Comme l'autrice, Tamta Mélachvili, l'invoque deux fois, dans son titre, j'ai creusé autour de la symbolique du merle. Et cet oiseau qui pourrait devenir l'animal-totem de Eteri, tellement il lui correspond, reflète en tout point cette femme franche et pépiante. Parce que la mort vient la frôler d'un peu trop près, sur le bord du fleuve Rioni, la voilà, qui commence à angoisser fortement. Elle nous fait part de ses pensées pour notre plus grand plaisir, et du coup, cette voix intérieure, cette capacité à ressentir l'entourage, et cette confiance en soi qui symbolise le merle, ressort, tout en finesse, de ses eaux troubles. Sans compter que le merle est un oiseau solitaire, qui n'est guère fait pour la vie en couple. Et ça, forcément dans cette société patriarcale, ça déplaît fortement. En Géorgie, (mais ailleurs aussi, faut pas se leurrer), on n'aime pas trop que les femmes discutent les diktats, qu'elles remettent en question l'ordre établi, qu'elles soient libres. Or, Eteri, est de cette trempe. Parce que le destin l'a voulu, parce que les circonstances étaient favorables, elle est libre comme un merle. Libre, elle parle, et elle parle et elle parle des carcans du mariage, de la famille, des corps fatigués. Tout y passe, les hommes, le bonheur, cette mort qui n'en finit pas de guetter du coin de son oeil. Et elle parle, elle parle, elle parle comme pour aider ses Soeurs, parce que le merle est coopérateur, aussi. Alors du coup, je me demande si le merle ne serait pas une invocation féministe…Et deux fois, vaut toujours mieux qu'une…Merle, merle, je crois que nous sommes, mûres…

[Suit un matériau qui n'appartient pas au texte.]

(** The object a shape is at run time, its properties in the order the
    literals of [handleCanvasMouseDown] give them. *)
Definition PaintShape_value (s : PaintShape) : value :=
  match s with
  | Rect r =>
      JObj [ (js "type", JStr (js "RECT"));
             (js "x", JNum (PaintRect.x r));
             (js "y", JNum (PaintRect.y r));
             (js "width", JNum (PaintRect.width r));
             (js "height", JNum (PaintRect.height r));
             (js "key", JStr (PaintRect.key r));
             (js "strokeColor", JStr (PaintRect.strokeColor r));
             (js "fillColor", JStr (PaintRect.fillColor r));
             (js "readonly", JBool (PaintRect.readonly r)) ]
  | Ellipse e =>
      JObj [ (js "type", JStr (js "ELLIPSE"));
             (js "x", JNum (PaintEllipse.x e));
             (js "y", JNum (PaintEllipse.y e));
             (js "radiusX", JNum (PaintEllipse.radiusX e));
             (js "radiusY", JNum (PaintEllipse.radiusY e));
             (js "key", JStr (PaintEllipse.key e));
             (js "strokeColor", JStr (PaintEllipse.strokeColor e));
             (js "fillColor", JStr (PaintEllipse.fillColor e));
             (js "readonly", JBool (PaintEllipse.readonly e)) ]
  | Text t =>
      JObj [ (js "type", JStr (js "TEXT"));
             (js "x", JNum (PaintText.x t));
             (js "y", JNum (PaintText.y t));
             (js "width", JNum (PaintText.width t));
             (js "text", JStr (PaintText.text t));
             (js "key", JStr (PaintText.key t));
             (js "fontSize", JNum (PaintText.fontSize t));
             (js "color", JStr (PaintText.color t));
             (js "readonly", JBool (PaintText.readonly t)) ]
  end.

Definition as_number (v : value) : option number :=
  match v with JNum n => Some n | _ => None end.

Definition as_string (v : value) : option jsstring :=
  match v with JStr s => Some s | _ => None end.

Definition as_boolean (v : value) : option bool :=
  match v with JBool b => Some b | _ => None end.

Definition as_array (v : value) : option (list value) :=
  match v with JArr l => Some l | _ => None end.

(** A parsed value seen at the declared type [PaintShape]: an object with
    the tag and exactly the properties of one of the three variants, each
    of its declared type.  [None] for any other value. *)
Definition as_PaintShape (v : value) : option PaintShape :=
  match v with
  | JObj fields =>
      if negb (length fields =? 9)%nat then None
      else
        ty ← get (js "type") v ≫= as_string;
        x ← get (js "x") v ≫= as_number;
        y ← get (js "y") v ≫= as_number;
        key ← get (js "key") v ≫= as_string;
        readonly ← get (js "readonly") v ≫= as_boolean;
        if str_eqb ty (js "RECT") then
          width ← get (js "width") v ≫= as_number;
          height ← get (js "height") v ≫= as_number;
          strokeColor ← get (js "strokeColor") v ≫= as_string;
          fillColor ← get (js "fillColor") v ≫= as_string;
          Some (Rect {| PaintRect.x := x; PaintRect.y := y;
                        PaintRect.width := width;
                        PaintRect.height := height;
                        PaintRect.key := key;
                        PaintRect.strokeColor := strokeColor;
                        PaintRect.fillColor := fillColor;
                        PaintRect.readonly := readonly |})
        else if str_eqb ty (js "ELLIPSE") then
          radiusX ← get (js "radiusX") v ≫= as_number;
          radiusY ← get (js "radiusY") v ≫= as_number;
          strokeColor ← get (js "strokeColor") v ≫= as_string;
          fillColor ← get (js "fillColor") v ≫= as_string;
          Some (Ellipse {| PaintEllipse.x := x; PaintEllipse.y := y;
                           PaintEllipse.radiusX := radiusX;
                           PaintEllipse.radiusY := radiusY;
                           PaintEllipse.key := key;
                           PaintEllipse.strokeColor := strokeColor;
                           PaintEllipse.fillColor := fillColor;
                           PaintEllipse.readonly := readonly |})
        else if str_eqb ty (js "TEXT") then
          width ← get (js "width") v ≫= as_number;
          text ← get (js "text") v ≫= as_string;
          fontSize ← get (js "fontSize") v ≫= as_number;
          color ← get (js "color") v ≫= as_string;
          Some (Text {| PaintText.x := x; PaintText.y := y;
                        PaintText.width := width;
                        PaintText.key := key;
                        PaintText.color := color;
                        PaintText.fontSize := fontSize;
                        PaintText.text := text;
                        PaintText.readonly := readonly |})
        else None
  | _ => None
  end.

(** The object [handleJSONExport] hands to [JSON.stringify]:
    [{ bgImgSrc: bgImg?.src, bgImgRotation, shapes }].  A property whose
    value is [undefined] is not written, so [bgImgSrc] is listed only
    when there is a background image. *)
Definition document_value (st : State) : value :=
  JObj (match bgImg st with
        | Some img => [(js "bgImgSrc", JStr (src img))]
        | None => []
        end
        ++ [ (js "bgImgRotation", JNum (bgImgRotation st));
             (js "shapes", JArr (List.map PaintShape_value (shapes st))) ]).

Definition handleJSONExport (st : State) : State :=
  match textAreaEl st with
  | None => st
  | Some _ => setTextArea (stringify (document_value st)) st
  end.

(** The type [handleJSONImport] declares for the parsed text. *)
Record Document := {
  doc_bgImgSrc : option jsstring;
  doc_bgImgRotation : number;
  doc_shapes : list PaintShape }.

(** A parsed value seen at that type.  Nothing in the source checks it:
    [None] marks the values for which the declaration does not hold. *)
Definition as_Document (data : value) : option Document :=
  bgImgSrc ← match get (js "bgImgSrc") data
              return option (option jsstring) with
              | None => Some None
              | Some (JStr s) => Some (Some s)
              | Some _ => None
              end;
  bgImgRotation ← get (js "bgImgRotation") data ≫= as_number;
  items ← get (js "shapes") data ≫= as_array;
  shapes ← mapM (M := option) as_PaintShape items;
  Some {| doc_bgImgSrc := bgImgSrc; doc_bgImgRotation := bgImgRotation;
          doc_shapes := shapes |}.

(** What a handler does besides updating the state. *)
Inductive Effect :=
| alert (message : jsstring)
| loadImage (source : jsstring).

(** The result of an import.  [Untyped data]: the text was parsed into
    [data] and stored although it is not of the declared type; the state
    then holds values outside the types of the source, which are not
    followed further here. *)
Inductive Outcome :=
| Typed (st : State) (effects : list Effect)
| Untyped (data : value).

« Même les gens de mon âge peuvent chercher à vivre leurs rêves les plus osés, non? »

Bien sûr, Eteri continue de rêver! Que je sache à tout âge, rien ne nous en empêche. C'est vrai qu'à l'aube de ta cinquantaine, le temps, les perspectives, les saisons, ça parait bien superflu, à force... Et pourtant, tu t'accroches aux mûres, aux petits détails, à l'oeillade du livreur. Tu t'accroches à la branche, tu ne cèdes pas, tu te donnes une chance au bonheur. Tu sais, tu n'es pas une femme comme les autres, et ce qui m'a plu chez toi. Tu as du caractère. C'est rare. Extrêmement rare. Parce que souvent les autres, à ton âge, se sont noyées dans les affres du mariage et la maternité, tu as ce pep's encore préservé. Ce pep's qui fait que, cette fois-là, tu vas écouter ton corps, le suivre dans son épanchement, t'essayer à l'amour. Après avoir passé ta vie, à éviter le mode duo, parce que tu savais bien ce que ça sous-entendait une part non négligeable d'asservissement, voilà, que tu prend l'initiative du rapprochement. Parce que c'est bel et bien quand on s'approche de trop près de la Mort, qu'on veut être vivant, le ressentir, l'éprouver. Cette peur phénoménale va te ramener des vagues et des vagues d'angoisses, des vagues et des vagues de questionnements, mais aussi, une vague vertigineuse de liberté. C'est pour cela, qu'il fallait oser. C'est pour cela, que rêver, c'est essentiel, puisque tu peux encore le faire…Alors fais-le!

Qu'est-ce qu'il y a d'autre dans ma vie, à part ça? Qu'est-ce qu'il y a eu d'incroyable?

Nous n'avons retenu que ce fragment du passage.